Sam reaches for the fallen EMF meter, and as he shifts, he feels the cold metal of the Beretta against his spine. "Shit!" He clambers back toward Dean, trying to ease him off his back without either of them getting hurt. Dean arches and thrashes, his arm whipping across Sam's face. Sam hisses as Dean's watch opens a gash on his cheek.

"Easy, Dean. It's okay. Help's coming." Might as well tell someone to stop having a heart attack.

Sam gets his hand on the gun, slipping it out from under Dean just as he begins to hear the wail of a siren in the distance. He tucks it away with his own, rearranging his shirt tail over them.

The siren grows ear-splittingly loud and then cuts off, replaced by the sound of voices and clanging doors.

"They're here, Dean. They're coming across the field right now."

All at once the convulsions subside, leaving Dean sprawled at the base of the tree. Sam strokes a hand over his sweat-spiked hair, murmuring, "It's okay, you're okay, I've got you." Though the paramedics are drawing near, he shifts Dean's dead weight so he's lying on his left side, turning his face as directed.

The first paramedic reaches them and sets her equipment by Dean.

"I'm gonna get out of their way now, but I'm right here. You're going to be fine." Sam gets to his feet and steps back, hoping to god that he's telling the truth.

***

Dean's as still now as he was before the seizure, and Sam finds himself avidly watching the rise and fall of his chest when the EMTs aren't blocking his line of sight.
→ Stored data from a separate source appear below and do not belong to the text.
(* ===== verification/Version.v ===== *)
(** Versions of the level layout (src/db.cpp, include/lsmdb/db.h): file names,
    file metadata, point lookups through the levels, the choice of a compaction
    and the installation of its result.

    A [shared_ptr] to a [FileMeta] or a [Version] is the value it points to:
    both are immutable once they are published. *)
From S2P Require Import Prelude Types Bloom Cache Posix TableFormat TableWriter TableReader Iterator.
From S2P Require Import TableIter Merge.

(** ** Options *)

(** [struct Options]. *)
Record Options := mkOptions {
  sync : bool; memtable_flush_threshold : Z; l0_compaction_trigger : Z; l1_target_bytes : Z;
  level_size_multiplier : Z; target_file_size : Z; max_levels : Z; bloom_bits_per_key : Z;
  block_cache_bytes : Z }.

Definition Options_default : Options :=
  mkOptions true (4 * 1024 * 1024) 4 (8 * 1024 * 1024) 10 (2 * 1024 * 1024) 7 10 (8 * 1024 * 1024).

Definition kOutputBlockSize : Z := 4096.

(** ** File names *)

(** The decimal digits of an unsigned integer, most significant first. *)
Fixpoint decimal (fuel : nat) (n : Z) (acc : bytes) : bytes :=
  match fuel with
  | O => acc
  | S fuel' =>
      let acc := byte_of (48 + n mod 10) :: acc in
      if n <? 10 then acc else decimal fuel' (n / 10) acc
  end.

(** [snprintf(buf, 32, "%06llu.sst", number)]: twenty digits hold every 64-bit
    number, so the buffer is large enough. *)
Definition NumberToName (number : Z) : bytes :=
  let d := decimal 20 number [] in
  replicate (6 - length d) Byte.x30 ++ d ++ lit ".sst".

#[global] Arguments NumberToName number : simpl never.

(** [name.find('.')]. *)
Fixpoint find_dot (name : bytes) : option nat :=
  match name with
  | [] => None
  | c :: name' => if Byte.eqb c Byte.x2e then Some O else S <$> find_dot name'
  end.

Fixpoint parse_digits (digits : bytes) (n : Z) : option Z :=
  match digits with
  | [] => Some n
  | c :: digits' =>
      if (byte_val c <? 48) || (57 <? byte_val c) then None
      else parse_digits digits' (n *u64 10 +u64 (byte_val c - 48))
  end.

(** [ParseFileNumber]. *)
Definition ParseFileNumber (name : bytes) : option Z :=
  match find_dot name with
  | None => None
  | Some dot =>
      if negb (str_eqb (drop dot name) (lit ".sst")) then None
      else if (dot =? 0)%nat then None
      else parse_digits (take dot name) 0
  end.

(** ** Files and versions *)

(** [struct FileMeta]. *)
Record FileMeta := mkFileMeta {
  fm_number : Z; fm_smallest : bytes; fm_largest : bytes; fm_file_size : Z; fm_num_entries : Z;
  fm_reader : SSTableReader }.
(* ===== verification/DbInvariant.v ===== *)
(** The in-memory invariant of the database (class [DB], src/db.cpp): what the
    memtable, the current version, the file numbers and the block cache hold of
    each other, what a reader of the database sees, and that reads and writes
    keep it under every pattern of I/O failures. *)
From S2P Require Import Prelude Types Coding Crc32 Bloom SkipList Cache Posix Wal TableFormat.
From S2P Require Import TableWriter TableReader Iterator TableIter Merge Version Db.

(** ** The invariant *)

Definition readers (v : Version) : list SSTableReader := map fm_reader (concat v).

(** The readers whose blocks may be cached: well-formed tables with distinct
    numbers already handed out. *)
Record readers_ok (next : Z) (R : list SSTableReader) : Prop := {
  ro_tables : forall r, r ∈ R -> exists bs, table_ok r bs;
  ro_unique : NoDup (map file_number_ R);
  ro_old : Forall (fun r => 0 <= file_number_ r < next) R }.

(** File numbers are distinct, were handed out, and grow along level 0. *)
Record numbers_ok (next : Z) (v : Version) : Prop := {
  no_unique : NoDup (map fm_number (concat v));
  no_old : Forall (fun f => 0 <= fm_number f < next) (concat v);
  no_l0 : StronglySorted Z.lt (map fm_number (default [] (head v))) }.
(** One turn of the body. *)
Lemma compact_body_spec c m outs cur st e rest :
  (cur_key_ m, cur_value_ m, cur_is_tombstone_ m) = view e ->
  run_inv bpk outs cur st -> (cs_w st <> None -> cur <> []) ->
  0 <= cs_next st < 2 ^ 30 -> bloom_bits_per_key (options_ (cs_db st)) = bpk ->
  run_fits outs cur (emitted (bottommost c) e ++ rest) ->
  exists s st', compact_body c m st = Ok (s, st') /\ run_frame st st' /\ cs_next st <= cs_next st' <= cs_next st + 1 /\
    (ok s = true -> exists outs' cur', run_inv bpk outs' cur' st' /\ (cs_w st' <> None -> cur' <> []) /\
       concat outs' ++ cur' = concat outs ++ cur ++ emitted (bottommost c) e).
Proof.
  intros Hv Hi Hne Hlim Hbpk Hfit. injection Hv as Hk Hval Ht. unfold compact_body. rewrite Hk, Hval, Ht.
  unfold emitted in *. destruct (bottommost c && is_tombstone_type (e_type e)) eqn:Eb.
  { exists Status_OK, st. split; [done|]. split; [done|]. split; [lia|]. intros _. exists outs, cur. by rewrite app_nil_r. }
  set (e' := Entry (e_key e) (e_value e) (if is_tombstone_type (e_type e) then kTombstone else kValue)) in *.
  destruct (open_output st) as [s1 st1] eqn:E1.
  destruct (open_output_spec _ _ _ _ _ Hi Hlim Hbpk E1) as (Hf1 & Hn1 & Hok1).
  destruct (ok s1) eqn:Es1; cbn [negb]; [|eexists _, _; split; [done|]; split; [done|]; split; [done|congruence]].
  destruct (Hok1 eq_refl) as (Hi1 & w & Ew). rewrite Ew. cbn [of_option rbind].
  change (e_key e) with (e_key e'). change (e_value e) with (e_value e').
  change (if is_tombstone_type (e_type e) then kTombstone else kValue) with (e_type e').
  destruct (SSTableWriter_Add w _ _ _ (cs_world st1)) as [[s2 w2] σ2] eqn:E2.
  pose proof Hi1 as [Hout Huq Hr Hdisk Hop]. rewrite Ew in Hop. destruct Hop as (Hpath & Hw).
  assert (rec_fits e') as He'.
  { destruct Hfit as (_ & Hf & _). do 2 (apply Forall_app in Hf as [_ Hf]). by apply Forall_cons in Hf as [? _]. }
  assert (0 <= kOutputBlockSize <= 2 ^ 30) as Hbs by (unfold kOutputBlockSize; lia).
  destruct (add_writer_has _ _ _ _ _ _ _ _ _ _ Hbs He' Hw E2) as [Ho2 Hok2]. rewrite Hpath in Ho2.
  set (st2 := mkCompactState _ _ _ _ _ σ2). pose proof (open_number _ _ Ew) as Hin.
  assert (taken st2 = taken st1) as Htk by (unfold taken; cbn [st2 cs_w cs_outputs cs_number]; by rewrite Ew).
  assert (run_frame st st2) as Hf2 by (etransitivity; [exact Hf1|by eapply frame_write]).
  destruct (ok s2) eqn:Es2; cbn [negb]; [|eexists _, _; split; [done|]; split; [done|]; split; [done|congruence]].
  assert (run_inv bpk outs (cur ++ [e']) st2) as Hi2.
  { split; rewrite ?Htk; try done.
    - assert (is_u64 (cs_number st1)) by (rewrite Forall_forall in Hr; specialize (Hr _ Hin); simpl in Hr; unfold is_u64; lia).
      eapply disk_kept; [exact Ho2|done|exact (outputs_ne outs cur st1 _ Hi1 ltac:(lia) (open_ne _ _ Ew Huq))|exact Hdisk].
    - split; [done|]. by apply Hok2. }
  assert (cur ++ [e'] <> []) as Hne2 by (by destruct cur).
  apply run_fits_app in Hfit. destruct (_ <=? _).
  - destruct (finish_output_spec outs (cur ++ [e']) st2 Hi2) as (s3 & st3 & -> & Hf3 & Hn3 & Hok3); [|done|cbn; lia|].
    { destruct Hfit as (Hs & Hf & Hn). rewrite app_assoc in *. unfold run_fits. rewrite app_nil_r.
      apply sorted_keys_app in Hs as (Hs & _). apply Forall_app in Hf as [Hf _]. rewrite blen_app in Hn.
      pose proof (blen_nonneg rest). split_and!; [done|done|lia]. }
    exists s3, st3. split; [done|]. split; [by etransitivity|]. split; [cbn in Hn3; lia|]. intros Hs3.
    destruct (Hok3 Hs3) as (outs' & Hi3 & Hw3 & Hcat). exists outs', []. by rewrite app_nil_r.
  - eexists _, _. split; [done|]. split; [done|]. split; [done|]. intros _. by exists outs, (cur ++ [e']).
Qed.
(* ===== verification/Leveling.v ===== *)
(** The shape of the levels under compaction (src/db.cpp): what
    [DB::PickCompaction] chooses, what [DB::InstallCompaction] makes of it, and
    that the levels below 0 stay sorted runs while every key keeps its value. *)
From S2P Require Import Prelude Types Bloom SkipList Cache Posix Wal TableFormat TableWriter.
From S2P Require Import TableReader Iterator TableIter Merge Version Db DbInvariant Compaction.

(** ** Sorting *)

Section Sort.
Context {A : Type} (lt : A -> A -> bool).

Lemma sort_insert_perm x l : sort_insert lt x l ≡ₚ x :: l.
Proof.
  induction l as [|y l IH]; simpl; [done|]. destruct (lt y x); [|done]. rewrite IH. constructor.
Qed.

Lemma std_sort_perm l : std_sort lt l ≡ₚ l.
Proof. induction l as [|x l IH]; simpl; [done|]. by rewrite sort_insert_perm, IH. Qed.

Lemma sort_insert_at x l1 l2 :
  Forall (fun y => lt y x = true) l1 -> Forall (fun y => lt y x = false) l2 ->
  sort_insert lt x (l1 ++ l2) = l1 ++ x :: l2.
Proof.
  induction 1 as [|y l1 Hy _ IH]; intros H2; simpl; [destruct H2; simpl; [done|by rewrite H]|].
  rewrite Hy. by rewrite IH.
Qed.

(** Sorting a permutation of a strictly ordered list gives that list. *)
Lemma std_sort_unique l l' :
  (forall x y, lt x y = true -> lt y x = false) ->
  l ≡ₚ l' -> StronglySorted (fun x y => lt x y = true) l' -> std_sort lt l = l'.
Proof.
  intros Hasym. revert l'. induction l as [|x l IH]; intros l' Hp Hs.
  { apply Permutation_nil_l in Hp as <-. done. }
  assert (x ∈ l') as Hin by (rewrite <- Hp; left).
  apply list_elem_of_split in Hin as (l1 & l2 & ->).
  assert (l ≡ₚ l1 ++ l2) as Hp' by (apply (Permutation_cons_app_inv _ _ Hp)).
  cbn [std_sort foldr]. fold (std_sort lt l).
  assert (StronglySorted (fun x y => lt x y = true) (l1 ++ l2) /\ Forall (fun y => lt y x = true) l1 /\
          Forall (fun y => lt x y = true) l2) as (Hs' & H1 & H2).
  { clear -Hs. induction l1 as [|z l1 IH]; cbn [app] in *.
    - apply StronglySorted_inv in Hs as [? ?]. by split_and!.
    - apply StronglySorted_inv in Hs as [Hs Hz]. destruct (IH Hs) as (? & ? & ?).
      apply Forall_app in Hz as [Hz1 [Hzx Hz2]%Forall_cons]. split_and!; [|by constructor|done].
      constructor; [done|]. by apply Forall_app. }
  rewrite (IH _ Hp' Hs'). apply sort_insert_at; [done|].
  eapply Forall_impl; [exact H2|]. intros y. apply Hasym.
Qed.

End Sort.

Lemma newer_asym x y : newer x y = true -> newer y x = false.
Proof. unfold newer. lia. Qed.

Lemma smaller_asym x y : smaller x y = true -> smaller y x = false.
Proof. unfold smaller. do 2 case (str_ltb_spec _ _); try done. intros. exfalso. str_order. Qed.

(** Level 0 in the order of its numbers is already oldest first. *)
Lemma sort_newer l0 : StronglySorted Z.lt (map fm_number l0) -> std_sort newer l0 = rev l0.
Proof.
  intros Hs. apply std_sort_unique; [apply newer_asym|apply Permutation_rev|].
  induction l0 as [|f l0 IH]; cbn [rev map] in *; [constructor|]. apply StronglySorted_inv in Hs as [Hs Hf].
  apply StronglySorted_app_2; [|by apply IH|by repeat constructor].
  intros x y Hx ->%list_elem_of_singleton. rewrite <- Permutation_rev in Hx. rewrite Forall_map, Forall_forall in Hf.
  specialize (Hf x Hx). simpl in Hf. unfold newer. lia.
Qed.

(** ** Overlapping files of a sorted level *)

Lemma file_range f es : file_ok f es -> str_le (fm_smallest f) (fm_largest f).
Proof.
  intros [Hs Hne Hsm Hla _]. apply serves_sorted in Hs. rewrite Hsm, Hla. destruct es as [|e es]; [done|].
  apply (last_key_ge (e :: es) e Hs). left.
Qed.

(** Keys of a file lie in its range. *)
Lemma file_keys f es e : file_ok f es -> e ∈ es -> str_le (fm_smallest f) (e_key e) /\ str_le (e_key e) (fm_largest f).
Proof.
  intros [Hs _ Hsm Hla _] He. apply serves_sorted in Hs. rewrite Hsm, Hla. split; [by apply first_key_le|by apply last_key_ge].
Qed.

Definition precedes (f g : FileMeta) : Prop := str_lt (fm_largest f) (fm_smallest g).

Lemma level_sorted files ess :
  Forall2 file_ok files ess -> sorted_keys (concat ess) -> StronglySorted precedes files.
Proof.
  induction 1 as [|f es files ess Hf Hfs IH]; intros Hs; [constructor|]. cbn [concat] in Hs.
  apply sorted_keys_app in Hs as (_ & Hs & Hlt). constructor; [by apply IH|].
  apply Forall_forall. intros g Hg. apply list_elem_of_lookup in Hg as [i Hi].
  destruct (Forall2_lookup_l _ _ _ _ _ Hfs Hi) as (esg & Hig & [_ Hneg Hsmg _ _]).
  destruct Hf as [_ Hne _ Hla _]. unfold precedes. rewrite Hla, Hsmg.
  destruct esg as [|eg esg]; [done|]. destruct (last es) as [el|] eqn:El; [|by apply last_None in El].
  assert (last_key es = e_key el) as -> by (unfold last_key; by rewrite El).
  rewrite Forall_forall in Hlt. assert (el ∈ es) as Hel by (by apply last_Some_elem_of).
  specialize (Hlt _ Hel). rewrite Forall_forall in Hlt. apply Hlt. apply list_elem_of_In, in_concat.
  exists (eg :: esg). split; [|by left]. by eapply list_elem_of_In, list_elem_of_lookup_2.
Qed.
Some part of him is answering questions they ask, but he's on autopilot, while most of his brain is busy with the horror of this moment in context of one hundred recent ones very much like it.

This is not how Dad taught him to be.

This is, however, how those hundred Tuesdays taught him to be. Frozen, terrified, despairing, unable to do anything concrete to help his brother, beyond a call to 911.

Once they've got him bundled on a stretcher, ready to lift and carry across the frozen field, the first paramedic turns and asks, "Do you want to ride along?"

Sam's chest aches with how much he wants to ride along. But it's not smart, considering he's got two handguns tucked in hs waistband, and the Impala is his sole mode of transport. "I'd like to, but my only transportation's out here. I'll follow."

Sam reaches out, squeezes Dean's foot gently. "Dean. I'll be right behind you, all right? I'll see you when I get to the hospital."

Not a twitch of expression or a flutter of an eyelash.

Sam squeezes again and nods to the EMTs. "Meet you there."

He sets off at an angle to the EMTs' straight line, heading for the spot where they'd pulled the Impala off the road. He's aware that he's moving too fast in the gathering dark, but he wants to shout at the EMTs to _get a fucking move on!_ Dean's phrase, and Sam hears it in Dean's voice.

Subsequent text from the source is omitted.